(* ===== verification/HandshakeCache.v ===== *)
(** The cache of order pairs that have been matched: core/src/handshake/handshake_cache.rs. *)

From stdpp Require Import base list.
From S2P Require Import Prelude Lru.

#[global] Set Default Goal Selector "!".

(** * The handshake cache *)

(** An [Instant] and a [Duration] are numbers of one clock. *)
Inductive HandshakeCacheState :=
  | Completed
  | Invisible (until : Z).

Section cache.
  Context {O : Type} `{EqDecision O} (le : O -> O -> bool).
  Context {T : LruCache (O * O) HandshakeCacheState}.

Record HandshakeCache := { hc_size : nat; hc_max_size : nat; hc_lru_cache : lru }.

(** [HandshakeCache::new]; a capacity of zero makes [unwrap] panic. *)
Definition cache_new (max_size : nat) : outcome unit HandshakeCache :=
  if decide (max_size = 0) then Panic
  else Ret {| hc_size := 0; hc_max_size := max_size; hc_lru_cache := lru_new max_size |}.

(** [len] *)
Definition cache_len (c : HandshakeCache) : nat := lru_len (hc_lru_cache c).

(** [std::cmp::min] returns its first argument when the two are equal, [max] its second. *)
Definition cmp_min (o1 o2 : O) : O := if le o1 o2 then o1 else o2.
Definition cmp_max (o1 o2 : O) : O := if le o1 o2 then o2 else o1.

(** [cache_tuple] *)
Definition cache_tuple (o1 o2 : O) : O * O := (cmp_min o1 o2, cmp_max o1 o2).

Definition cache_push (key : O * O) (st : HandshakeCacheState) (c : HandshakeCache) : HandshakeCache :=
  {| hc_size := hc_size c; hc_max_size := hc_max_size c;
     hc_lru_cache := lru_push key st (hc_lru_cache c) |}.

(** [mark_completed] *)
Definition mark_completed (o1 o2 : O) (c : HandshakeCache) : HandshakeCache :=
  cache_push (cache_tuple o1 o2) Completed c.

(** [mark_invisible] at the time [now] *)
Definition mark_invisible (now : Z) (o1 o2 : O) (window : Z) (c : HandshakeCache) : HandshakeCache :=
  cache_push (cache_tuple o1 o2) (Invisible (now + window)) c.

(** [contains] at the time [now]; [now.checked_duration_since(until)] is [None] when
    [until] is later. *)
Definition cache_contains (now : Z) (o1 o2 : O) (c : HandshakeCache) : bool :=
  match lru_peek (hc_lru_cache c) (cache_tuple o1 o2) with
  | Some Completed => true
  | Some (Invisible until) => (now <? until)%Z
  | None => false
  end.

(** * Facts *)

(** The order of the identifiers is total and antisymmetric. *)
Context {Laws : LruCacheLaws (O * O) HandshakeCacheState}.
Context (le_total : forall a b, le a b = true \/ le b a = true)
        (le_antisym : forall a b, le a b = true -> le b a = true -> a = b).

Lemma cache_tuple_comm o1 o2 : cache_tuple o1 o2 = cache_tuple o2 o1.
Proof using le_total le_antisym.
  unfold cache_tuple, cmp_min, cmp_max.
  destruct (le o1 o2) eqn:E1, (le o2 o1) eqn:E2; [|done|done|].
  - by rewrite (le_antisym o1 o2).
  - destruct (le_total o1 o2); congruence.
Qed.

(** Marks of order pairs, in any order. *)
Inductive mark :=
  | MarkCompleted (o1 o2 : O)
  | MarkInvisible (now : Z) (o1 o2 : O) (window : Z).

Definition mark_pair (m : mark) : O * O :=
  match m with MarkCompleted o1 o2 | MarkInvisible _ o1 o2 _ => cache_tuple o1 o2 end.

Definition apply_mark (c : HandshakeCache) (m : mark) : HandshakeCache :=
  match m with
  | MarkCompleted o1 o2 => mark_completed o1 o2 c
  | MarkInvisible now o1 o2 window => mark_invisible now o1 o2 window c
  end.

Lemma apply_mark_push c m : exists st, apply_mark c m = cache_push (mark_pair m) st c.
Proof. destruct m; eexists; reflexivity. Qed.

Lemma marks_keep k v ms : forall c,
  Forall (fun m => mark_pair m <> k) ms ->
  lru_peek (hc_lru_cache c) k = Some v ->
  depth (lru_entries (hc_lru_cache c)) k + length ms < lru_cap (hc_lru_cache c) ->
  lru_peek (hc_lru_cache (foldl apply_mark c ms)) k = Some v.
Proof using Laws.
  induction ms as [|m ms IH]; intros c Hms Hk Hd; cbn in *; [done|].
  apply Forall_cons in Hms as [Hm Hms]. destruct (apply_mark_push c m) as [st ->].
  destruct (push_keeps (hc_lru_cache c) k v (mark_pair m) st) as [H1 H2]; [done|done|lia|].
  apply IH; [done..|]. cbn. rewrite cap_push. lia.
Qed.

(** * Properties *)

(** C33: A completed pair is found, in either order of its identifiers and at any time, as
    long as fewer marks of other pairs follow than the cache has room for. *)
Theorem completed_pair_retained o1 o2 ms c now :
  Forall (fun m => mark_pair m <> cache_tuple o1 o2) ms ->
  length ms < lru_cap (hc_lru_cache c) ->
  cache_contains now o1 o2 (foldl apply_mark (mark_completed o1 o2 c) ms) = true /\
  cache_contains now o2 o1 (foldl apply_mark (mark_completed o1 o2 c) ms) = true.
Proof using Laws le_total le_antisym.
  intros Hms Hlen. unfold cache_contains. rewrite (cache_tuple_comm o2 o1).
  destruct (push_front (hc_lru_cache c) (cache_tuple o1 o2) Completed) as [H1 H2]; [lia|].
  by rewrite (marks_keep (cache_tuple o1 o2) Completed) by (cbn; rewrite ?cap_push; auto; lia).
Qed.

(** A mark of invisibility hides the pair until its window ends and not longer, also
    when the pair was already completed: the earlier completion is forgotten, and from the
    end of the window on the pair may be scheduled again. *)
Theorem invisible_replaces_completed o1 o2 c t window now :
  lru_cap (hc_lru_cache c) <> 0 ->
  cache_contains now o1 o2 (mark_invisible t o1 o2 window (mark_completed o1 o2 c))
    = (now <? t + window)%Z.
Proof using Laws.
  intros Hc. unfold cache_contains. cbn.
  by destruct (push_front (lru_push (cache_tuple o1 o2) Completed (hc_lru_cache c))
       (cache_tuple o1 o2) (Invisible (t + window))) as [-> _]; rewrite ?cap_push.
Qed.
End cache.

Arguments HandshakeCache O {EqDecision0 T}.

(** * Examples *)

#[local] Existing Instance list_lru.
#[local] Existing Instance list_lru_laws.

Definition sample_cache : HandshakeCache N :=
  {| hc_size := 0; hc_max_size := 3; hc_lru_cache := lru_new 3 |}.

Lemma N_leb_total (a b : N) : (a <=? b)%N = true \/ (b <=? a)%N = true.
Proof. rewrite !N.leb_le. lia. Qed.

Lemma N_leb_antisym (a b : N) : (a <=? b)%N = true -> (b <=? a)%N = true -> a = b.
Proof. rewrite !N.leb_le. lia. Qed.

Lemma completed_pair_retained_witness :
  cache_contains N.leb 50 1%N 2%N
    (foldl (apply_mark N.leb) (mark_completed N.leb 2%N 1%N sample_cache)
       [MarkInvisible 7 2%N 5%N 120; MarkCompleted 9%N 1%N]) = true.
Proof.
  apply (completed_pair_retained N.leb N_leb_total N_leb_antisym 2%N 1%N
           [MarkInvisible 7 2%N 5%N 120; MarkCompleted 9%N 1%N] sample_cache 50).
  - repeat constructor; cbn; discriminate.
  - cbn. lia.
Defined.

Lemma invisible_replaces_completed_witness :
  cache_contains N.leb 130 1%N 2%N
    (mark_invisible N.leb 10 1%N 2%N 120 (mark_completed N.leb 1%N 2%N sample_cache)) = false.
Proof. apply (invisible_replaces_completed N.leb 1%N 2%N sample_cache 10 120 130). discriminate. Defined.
-----
**EXERCISE DETAILS**
In full and word for word, restate the data.

**EXERCISE ANSWER**
(* ===== verification/HandshakeCache.v ===== *)
(** The cache of order pairs that have been matched: core/src/handshake/handshake_cache.rs. *)

From stdpp Require Import base list.
From S2P Require Import Prelude Lru.

#[global] Set Default Goal Selector "!".

(** * The handshake cache *)

(** An [Instant] and a [Duration] are numbers of one clock. *)
Inductive HandshakeCacheState :=
  | Completed
  | Invisible (until : Z).

Section cache.
  Context {O : Type} `{EqDecision O} (le : O -> O -> bool).
  Context {T : LruCache (O * O) HandshakeCacheState}.

Record HandshakeCache := { hc_size : nat; hc_max_size : nat; hc_lru_cache : lru }.

(** [HandshakeCache::new]; a capacity of zero makes [unwrap] panic. *)
Definition cache_new (max_size : nat) : outcome unit HandshakeCache :=
  if decide (max_size = 0) then Panic
  else Ret {| hc_size := 0; hc_max_size := max_size; hc_lru_cache := lru_new max_size |}.

(** [len] *)
Definition cache_len (c : HandshakeCache) : nat := lru_len (hc_lru_cache c).

(** [std::cmp::min] returns its first argument when the two are equal, [max] its second. *)
Definition cmp_min (o1 o2 : O) : O := if le o1 o2 then o1 else o2.
Definition cmp_max (o1 o2 : O) : O := if le o1 o2 then o2 else o1.

(** [cache_tuple] *)
Definition cache_tuple (o1 o2 : O) : O * O := (cmp_min o1 o2, cmp_max o1 o2).

Definition cache_push (key : O * O) (st : HandshakeCacheState) (c : HandshakeCache) : HandshakeCache :=
  {| hc_size := hc_size c; hc_max_size := hc_max_size c;
     hc_lru_cache := lru_push key st (hc_lru_cache c) |}.

(** [mark_completed] *)
Definition mark_completed (o1 o2 : O) (c : HandshakeCache) : HandshakeCache :=
  cache_push (cache_tuple o1 o2) Completed c.

(** [mark_invisible] at the time [now] *)
Definition mark_invisible (now : Z) (o1 o2 : O) (window : Z) (c : HandshakeCache) : HandshakeCache :=
  cache_push (cache_tuple o1 o2) (Invisible (now + window)) c.

(** [contains] at the time [now]; [now.checked_duration_since(until)] is [None] when
    [until] is later. *)
Definition cache_contains (now : Z) (o1 o2 : O) (c : HandshakeCache) : bool :=
  match lru_peek (hc_lru_cache c) (cache_tuple o1 o2) with
  | Some Completed => true
  | Some (Invisible until) => (now <? until)%Z
  | None => false
  end.

(** * Facts *)

(** The order of the identifiers is total and antisymmetric. *)
Context {Laws : LruCacheLaws (O * O) HandshakeCacheState}.
Context (le_total : forall a b, le a b = true \/ le b a = true)
        (le_antisym : forall a b, le a b = true -> le b a = true -> a = b).

Lemma cache_tuple_comm o1 o2 : cache_tuple o1 o2 = cache_tuple o2 o1.
Proof using le_total le_antisym.
  unfold cache_tuple, cmp_min, cmp_max.
  destruct (le o1 o2) eqn:E1, (le o2 o1) eqn:E2; [|done|done|].
  - by rewrite (le_antisym o1 o2).
  - destruct (le_total o1 o2); congruence.
Qed.

(** Marks of order pairs, in any order. *)
Inductive mark :=
  | MarkCompleted (o1 o2 : O)
  | MarkInvisible (now : Z) (o1 o2 : O) (window : Z).

Definition mark_pair (m : mark) : O * O :=
  match m with MarkCompleted o1 o2 | MarkInvisible _ o1 o2 _ => cache_tuple o1 o2 end.

Definition apply_mark (c : HandshakeCache) (m : mark) : HandshakeCache :=
  match m with
  | MarkCompleted o1 o2 => mark_completed o1 o2 c
  | MarkInvisible now o1 o2 window => mark_invisible now o1 o2 window c
  end.

Lemma apply_mark_push c m : exists st, apply_mark c m = cache_push (mark_pair m) st c.
Proof. destruct m; eexists; reflexivity. Qed.

Lemma marks_keep k v ms : forall c,
  Forall (fun m => mark_pair m <> k) ms ->
  lru_peek (hc_lru_cache c) k = Some v ->
  depth (lru_entries (hc_lru_cache c)) k + length ms < lru_cap (hc_lru_cache c) ->
  lru_peek (hc_lru_cache (foldl apply_mark c ms)) k = Some v.
Proof using Laws.
  induction ms as [|m ms IH]; intros c Hms Hk Hd; cbn in *; [done|].
  apply Forall_cons in Hms as [Hm Hms]. destruct (apply_mark_push c m) as [st ->].
  destruct (push_keeps (hc_lru_cache c) k v (mark_pair m) st) as [H1 H2]; [done|done|lia|].
  apply IH; [done..|]. cbn. rewrite cap_push. lia.
Qed.

(** * Properties *)

(** C33: A completed pair is found, in either order of its identifiers and at any time, as
    long as fewer marks of other pairs follow than the cache has room for. *)
Theorem completed_pair_retained o1 o2 ms c now :
  Forall (fun m => mark_pair m <> cache_tuple o1 o2) ms ->
  length ms < lru_cap (hc_lru_cache c) ->
  cache_contains now o1 o2 (foldl apply_mark (mark_completed o1 o2 c) ms) = true /\
  cache_contains now o2 o1 (foldl apply_mark (mark_completed o1 o2 c) ms) = true.
Proof using Laws le_total le_antisym.
  intros Hms Hlen. unfold cache_contains. rewrite (cache_tuple_comm o2 o1).
  destruct (push_front (hc_lru_cache c) (cache_tuple o1 o2) Completed) as [H1 H2]; [lia|].
  by rewrite (marks_keep (cache_tuple o1 o2) Completed) by (cbn; rewrite ?cap_push; auto; lia).
Qed.

(** A mark of invisibility hides the pair until its window ends and not longer, also
    when the pair was already completed: the earlier completion is forgotten, and from the
    end of the window on the pair may be scheduled again. *)
Theorem invisible_replaces_completed o1 o2 c t window now :
  lru_cap (hc_lru_cache c) <> 0 ->
  cache_contains now o1 o2 (mark_invisible t o1 o2 window (mark_completed o1 o2 c))
    = (now <? t + window)%Z.
Proof using Laws.
  intros Hc. unfold cache_contains. cbn.
  by destruct (push_front (lru_push (cache_tuple o1 o2) Completed (hc_lru_cache c))
       (cache_tuple o1 o2) (Invisible (t + window))) as [-> _]; rewrite ?cap_push.
Qed.
End cache.

Arguments HandshakeCache O {EqDecision0 T}.

(** * Examples *)

#[local] Existing Instance list_lru.
#[local] Existing Instance list_lru_laws.

Definition sample_cache : HandshakeCache N :=
  {| hc_size := 0; hc_max_size := 3; hc_lru_cache := lru_new 3 |}.

Lemma N_leb_total (a b : N) : (a <=? b)%N = true \/ (b <=? a)%N = true.
Proof. rewrite !N.leb_le. lia. Qed.

Lemma N_leb_antisym (a b : N) : (a <=? b)%N = true -> (b <=? a)%N = true -> a = b.
Proof. rewrite !N.leb_le. lia. Qed.

Lemma completed_pair_retained_witness :
  cache_contains N.leb 50 1%N 2%N
    (foldl (apply_mark N.leb) (mark_completed N.leb 2%N 1%N sample_cache)
       [MarkInvisible 7 2%N 5%N 120; MarkCompleted 9%N 1%N]) = true.
Proof.
  apply (completed_pair_retained N.leb N_leb_total N_leb_antisym 2%N 1%N
           [MarkInvisible 7 2%N 5%N 120; MarkCompleted 9%N 1%N] sample_cache 50).
  - repeat constructor; cbn; discriminate.
  - cbn. lia.
Defined.

Lemma invisible_replaces_completed_witness :
  cache_contains N.leb 130 1%N 2%N
    (mark_invisible N.leb 10 1%N 2%N 120 (mark_completed N.leb 1%N 2%N sample_cache)) = false.
Proof. apply (invisible_replaces_completed N.leb 1%N 2%N sample_cache 10 120 130). discriminate. Defined.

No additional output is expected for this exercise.